The novel business scenarios developed within the project, which are partly required and always supported by the new open platform, cause a wide range of service quality parameter values to be fulfilled by the serving platform. In order to serve for any kind of eWork and eCommerce, these requirements (e.g. data volume throughput, data integrity, data delay, data security) are expected to vary over a wide range, which is not known in currently available wireless systems. An highly flexible data transmission scheme is required to cover this extended range still keeping an efficient resource usage. It is believed, that ultra-broadband radio has the potential to serve for this. The work package ultra-broadband technology will provide an Air Interface definition and an advanced physical layer transceiver architecture, which is able to adapt to very different business service requirements instantaneously (on-the-fly) only by the exchange of parameters. As the ultra-broadband technology has been used in the U.S. and Russia for military applications the basic principles of this technology have been proven. In whyless.com these basic principles will be assessed and further developed to be used in the new open mobile radio access network.

Two different approaches are used for UWB communication, a carrier free or impulsive UWB system and a spectrally filtered UWB system. They have different advantages and disadvantages as shortly explained below and will both be considered as possible candidates for the air interface of the open mobile access network.

General characteristics of UWB systems

 Ultra-short pulses
   
 Low duty cycle
   
 Fine time resolution
   
 Very large bandwidth
   
 Extremely low power  spectral density
   
 Excellent propagation
   
 Low interference generation (similar to noise)
 and good interference rejection
  >> Coexistence with conventional systems
  >> Almost undetectable
   
 Combined communication and positioning capabilities
   
 Multipath resistance, operates in hostile environments

 

Carrier-free UWB

In the carrier-free UWB approach the baseband pulse is directly fed to the antenna as shown in the figure below.

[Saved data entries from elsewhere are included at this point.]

(* ===== verification/Prelude.v ===== *)
(** * OmniMesh: a verification library

    OmniMesh is a peer-to-peer mesh network in Rust: nodes with Ed25519 identities connect
    over QUIC, shake hands with Noise, gossip link states, route by Dijkstra's algorithm
    and run chat, RPC and publish/subscribe services.  This library models the crates
    under [src/crates] as executable definitions and proves what makes them correct.

    ** Parts and files

    Each file models the source named beside it; definitions keep the source's names,
    with a prefix ([pool_insert], [quic_send]) where several types have the same method.

    - [Prelude]: results with panics as a third outcome, stateful early return
      ([attempt]), machine integers, arrays, hash-map iteration order ([MapIter]).
    - [Text]: UTF-8, characters, trimming and number parsing of the standard library.
    - [Float64]: IEEE 754 binary64 as the code uses it, on the Standard Library's
      [SpecFloat]; monotonicity and sign of rounded addition, multiplication, division.
    - [Error], [Types], [Config], [Retry], [Telemetry]: omnimesh-core ([error.rs],
      [types.rs], [config.rs], [retry.rs], [telemetry.rs]).
    - [Kdf], [Aead], [Channel], [Noise]: omnimesh-crypto ([kdf.rs], [aead.rs],
      [channel.rs], [noise.rs]).
    - [Identity], [Keystore]: omnimesh-identity ([keypair.rs], [peer_id.rs],
      [virtual_ip.rs], [keystore.rs]).
    - [Metrics], [Graph] with [Dijkstra] (its correctness proof), [Router]:
      omnimesh-routing ([metrics.rs], [graph.rs], [router.rs]).
    - [Transport]: the traits of omnimesh-transport ([traits.rs]) and their object-safe
      counterparts of the SDK, as classes over a shared world, [Duplex], the contract
      of a connection, and [Separate], which says that connections do not disturb each
      other.
    - [Mock], [Quic], [Pool]: omnimesh-transport ([mock.rs], [quic.rs], [connection.rs]);
      the first two are instances of the traits, of [Duplex] and of [Separate].
    - [Cache], [Discovery]: omnimesh-discovery ([cache.rs], [key_conv.rs],
      [service.rs]).
    - [Services]: omnimesh-service ([lib.rs]).
    - [Handshake], [Wire], [Node], [Session]: omnimesh-sdk ([lib.rs]):
      [perform_handshake]; [WirePacket] and [handle_wire_packet]; [OmniMesh], its
      operations, its workers and [OmniMeshBuilder]; [run_session_loop] and the two ends
      of a session together.
    - [Mesh]: the whole node as a transition system, and two nodes end to end.
    - [Net]: any number of nodes with sessions in any pattern, all loops at once.
    - [Apps]: probing, chat, publications and remote procedure calls between two nodes.
    - [Meeting]: [connect_addr] and [run_accept_loop] in the parts between which other tasks
      run, and two nodes of which one dials the other.
    - [Cli]: omnimesh-node ([main.rs]).
    - [Examples]: the programs of omnimesh-sdk ([examples/p2p_chat.rs], [p2p_rpc.rs],
      [p2p_pubsub.rs]).
    - [ChatRoom]: [ChatService] with its broadcast channel, and the task of the node and of
      the chat example that prints what arrives; the end of the node's [run].
    - [Testing], [TestsCore], [TestsCrypto], [TestsNet], [TestsSdk]: the unit tests of the
      crates and the integration tests of routing, discovery and the SDK, as programs over
      the model.
    - [Bench]: the benchmarks of omnimesh-sdk ([benches/performance.rs]).

    The parts interact as in the program.  A node ([Node]) owns a router ([Router] over
    [Graph] over [Metrics]), a discovery service ([Discovery] over [Cache]), a transport
    (the class [DynTransport]: [Quic], or [Mock] in tests), a table of services and a
    table of sessions.  A session refers to a channel and a Noise transport ([Noise]) that
    the handshake ([Handshake]) produced; its loop ([Session]) moves packets ([Wire])
    between the channel and the connection, and hands what arrives to the services and the
    router.  The command line ([Cli]) keeps the identity in a key file ([Keystore]) and
    builds a node from it and the configuration ([Config]).

    ** Interfaces

    [Handshake], [Node], [Session], [Mesh] and [Net] are proved against the classes of
    [Transport]; [Mock] and [Quic] discharge them (QUIC as far as no receive is cancelled in
    the middle of a frame, see [quic_recv_cancelled]).  Theorems about traffic in one
    direction ask nothing of the connection but that it carries each packet by itself, so
    they hold over both, however small a buffer or a flow-control window is.  Where both ends
    of a session have something to send, the messages of one direction must fit the
    connection all at once ([unclogged]): else the two loops can wait for each other
    ([clogged_stuck]).  [MessageSender] is what the services need of a node, which
    provides it ([node_sender]); [MapIter] and [Heap] stand between the algorithms and the
    iteration order of hash maps and binary heaps.  The contract of a session is
    [Session.Abstract], two queues of plaintext messages.

    ** Modelling

    - State is passed explicitly; a method that mutates returns the new state.  Methods
      behind a lock or an atomic are one step; where the code takes several
      ([ConnectionPool::insert], [Router::record_latency], [send_to_peer]) the steps are
      separate and interleave ([thread_step], [recording_step], [send_seal] and
      [send_queue]).  A call that can
      wait (for a mutex, a full channel, the other end of a connection) is a computation
      that is [None] while it waits ([io]), with the result it has once the world has
      answered; the parts between which other calls run while it waits are the steps
      [part_step] of [Mesh].  The handshake is also given call by call ([joint_step]).
      The branches of a [select!] are separate steps, taken in any order.  What several
      tasks share through an [Arc] is shared in the model: a session and its loop refer to
      one cell.
    - Steps that are coarser than the code: entering a session (the insertion, the
      subscription to the shutdown signal and the spawn) is one ([add_session]); [build]
      returns before the discovery task has read its first command; [DashMap::len] reads its
      shards at once; the discovery task reads the clock once per event; a dial takes the
      transport mutex when its connection is made.
    - The clock is read when a pong is handled; the theorems say for which readings they hold
      ([session_step_at], [loops_step_at]: any set of times; [session_step] and [loops_step]:
      all times).
    - In the theorems on two nodes, sealing a packet and queueing it on its session is one
      step.  The code releases the Noise transport between the two, so that concurrent
      senders can also queue in the opposite order; those theorems are about schedules
      in which they do not, and [sends_overtake] shows what happens when they do.
    - The example programs and the command line print; what they print is part of their
      result ([Output], with the [Debug] form of an error as the error itself).  A program
      is cut where it waits for input, an answer or Ctrl-C, and what other tasks do in
      between comes in as steps ([chat_step]).
    - Fallible code returns [Ok], [Err] or [Panic]: an [unwrap], an out-of-range slice or
      a failed [copy_from_slice] is [Panic], so that panic freedom is proved, not
      assumed.  [+=] on integers follows [OverflowChecks] (both build profiles).
    - Third-party crates are classes ([Hkdf], [Cipher], [Ed25519], [Snow], [Quinn],
      [Bincode], [Toml], [Libp2p], [Swarm], [KeyJson], [TextCodecs], [EnvFilters], [Broadcast]) with classes of
      laws
      stating their documented behaviour; the laws a main theorem relies on have an
      instance, on which its witness runs.  [BinaryHeap] and the iteration order of
      [HashMap] and [DashMap] are arbitrary within their contracts.
    - Time, randomness, the environment and the file system are inputs; the file system
      of [Keystore] may fail at every call and crash between any two.

    ** Fuel

    [find_shortest_path] takes the number of heap pops; [edge_count g + 2] is proved
    enough for non-negative costs, and the walk back along predecessors is allowed one
    step more than the pops.  [retry_async] takes the number of calls; [max_retries + 1]
    is proved enough.  [perform_handshake] takes the number of rounds; two are proved
    enough against every peer.  Everything else is structurally recursive.  Liveness is
    stated without fuel: [inevitably R P] says that every schedule of the steps [R]
    reaches [P], and cannot stop or run for ever before.

    ** What the theorems show

    - Routing: shortest paths are found, optimal in binary64 cost, loop free and
      independent of hashing; metrics stay sane; gossip converges, is accepted once and
      in order, and reaches the topology; the next hop is a neighbour on a best route; the
      own links are the measured ones, also under concurrent recordings.
    - Cryptography and identity: key derivation and sealing are total and round trip; a
      ratcheting session delivers in order, exactly once, under every interleaving;
      a peer id verifies its owner's signatures; the key file round trips and survives
      crashes.
    - Connections: the handshake terminates against any peer, and two nodes agree under
      every schedule; QUIC framing is faithful; the mock transport connects the right
      ends, each pair over channels of its own; the pool respects its limit up to concurrent
      inserts.
    - Sessions: two session loops with their channels, Noise transports and connection
      refine a pair of plaintext queues ([session_refines]), and drain them under every
      schedule ([session_delivers]), if the connection can hold what one of them sends.
    - Nodes: a node is well formed in every reachable state ([node_always_well_formed]);
      from a fresh connection on, messages get through to the services of the other node
      ([messages_get_through]) and a gossip tick brings the peer's routing graph up to
      date ([gossip_spreads]); broadcasts and gossip reach every session; malformed
      packets are harmless; a probe comes back under every schedule and the router records
      the time at which it is back less the time at which it was sent
      ([probe_between_nodes]).
    - Networks: over all sessions of any number of nodes at once, everything queued is
      handled, in order and per peer, whatever else goes on ([network_delivers]), and a
      broadcast that fits a packet reaches every neighbour exactly once
      ([network_broadcast]); a larger one is lost without an error ([broadcast_unsealed]).
    - Services: a chat line typed at one node is published at the other
      ([chat_between_nodes]) and a remote call returns what the other node's handler
      returned ([rpc_between_nodes]), under every schedule; RPC answers come back at most
      once; publications reach exactly their subscribers ([pubsub_between_nodes]); chat
      messages are printed, all and in order, by a task that stays within a hundred
      messages ([chat_task_prints]).
    - Examples: however input and sessions interleave, what is typed into the chat example
      arrives over QUIC, in order, up to [exit] ([chat_example_delivers]); the RPC example gets its
      greeting back reversed ([rpc_example_works]), by characters ([reverse_handler]); no
      example prints where it can be reached ([example_hides_address]).
    - Tests: the unit tests of the crates pass in the model.  Those that check that something
      works pass for everything drawn at random and every lawful crate
      ([crypto_tests_pass], [discovery_tests_pass], [config_tests_pass]); those that check
      that something is refused are run with small instances ([refusal_tests_pass]).  The
      integration test of discovery passes exactly when the swarms report the addresses in
      time ([discovery_integration_passes]).  The integration test of the SDK, which builds
      two nodes, connects them and uses chat, a call and a publication in turn, succeeds
      under every schedule in which the dial gets the transport mutex before the dialling
      node's own accept worker, and waits for ever under the others
      ([sdk_services_integration]).  The benchmarks run to their end
      and every route query finds a cheapest route, for everything drawn at random
      ([benchmarks_run], [routing_benchmark_finds]).
    - Discovery, configuration and the command line: a lookup gives exactly what was
      reported within the last half hour; configuration sources have the documented
      priority; retries are bounded; the identity [init] makes is the one [show] and
      [run] use.

    Lemmas such as [negative_link_diverges], [handshake_identity_unchecked],
    [stale_session_blocks], [pong_overtakes], [sends_overtake], [overtaken_rejects_all],
    [dial_waits_for_accept], [clogged_stuck], [broadcast_unsealed], [quic_recv_cancelled],
    [pool_race_exceeds],
    [restarted_sender_ignored], [bad_config_ignored] and [chat_task_lost_by_burst] record
    where the code's guarantees end.

    ** Not modelled

    The parsing of the node's command-line arguments (by [clap]), what happens to the world
    when a transport is dropped, the interior of the third-party crates, timing of sleeps
    other than their lengths, the log lines, the final shutdowns of the SDK's integration
    test and the ticks of the workers during it, and the fuzz target, which only calls [bincode].  The theorems on networks are
    about application data and routing updates; pings are followed over one session
    ([probe_between_nodes]), since a pong that overtakes other traffic breaks the order of
    the Noise messages ([pong_overtakes]). *)

From Stdlib Require Import ZArith Lia Strings.Byte Wf_nat.
From stdpp Require Export base numbers list gmap vector strings pretty.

In carrier-free UWB systems the information can either be transmitted using on/off keying or pulse positioning modulation (PPM). Generally, a large number of pulses is used to transmit one information symbol. At the receiver, the pulses are coherently combined resulting a high system gain. Instead of transmitting pulses in regular intervals, the pulse positions can be varied defined by a user specific positioning code. The advantage of such dithering is that the transmitted signal looks like noise in the spectral domain and, hence, interference of other systems in the same frequency band is reduced to a minimum. Furthermore, different codes can be used to separate users similar to the access scheme of conventional CDMA systems. The user specific pulse train and the frequency spectrum of a single pulse (monocycle) is given below.

 

Characteristics of Carrier-free UWB

 Baseband signals, no RF part  

 

 >> Inexpensive and simple to implement

 Relatively low centre frequency >> Excellent propagation
   
 Practical operational frequencies are below 5 GHz
   
 Spectral shaping is done by the antenna
  >> Energy at low frequencies is filtered out and is therefore lost
  >> No accurate control of spectrum possible
   
FCC currently plans to limit UWB power levels to that allowed for unintentional emissions (Part 15) and to restrict operation to frequencies above 2 GHz
   
Assuming this limits only short range UWB communication will be possible with carrier-free UWB.
 

Spectrally filtered UWB

In the spectrally filtered UWB system approach a block of pulse shaped carrier cycles are bandpass filtered and then transmitted to the antenna. This method allows a precise control of the radiated spectrum. With a suitable choice of oscillator and mixer, UWB signal can be generated with center frequencies in between near DC to several GHz. Information can be transmitted using amplitude, pulse position, phase or frequency modulation. Multi-user separation can be done by frequency or by time hopping codes like in the above approach.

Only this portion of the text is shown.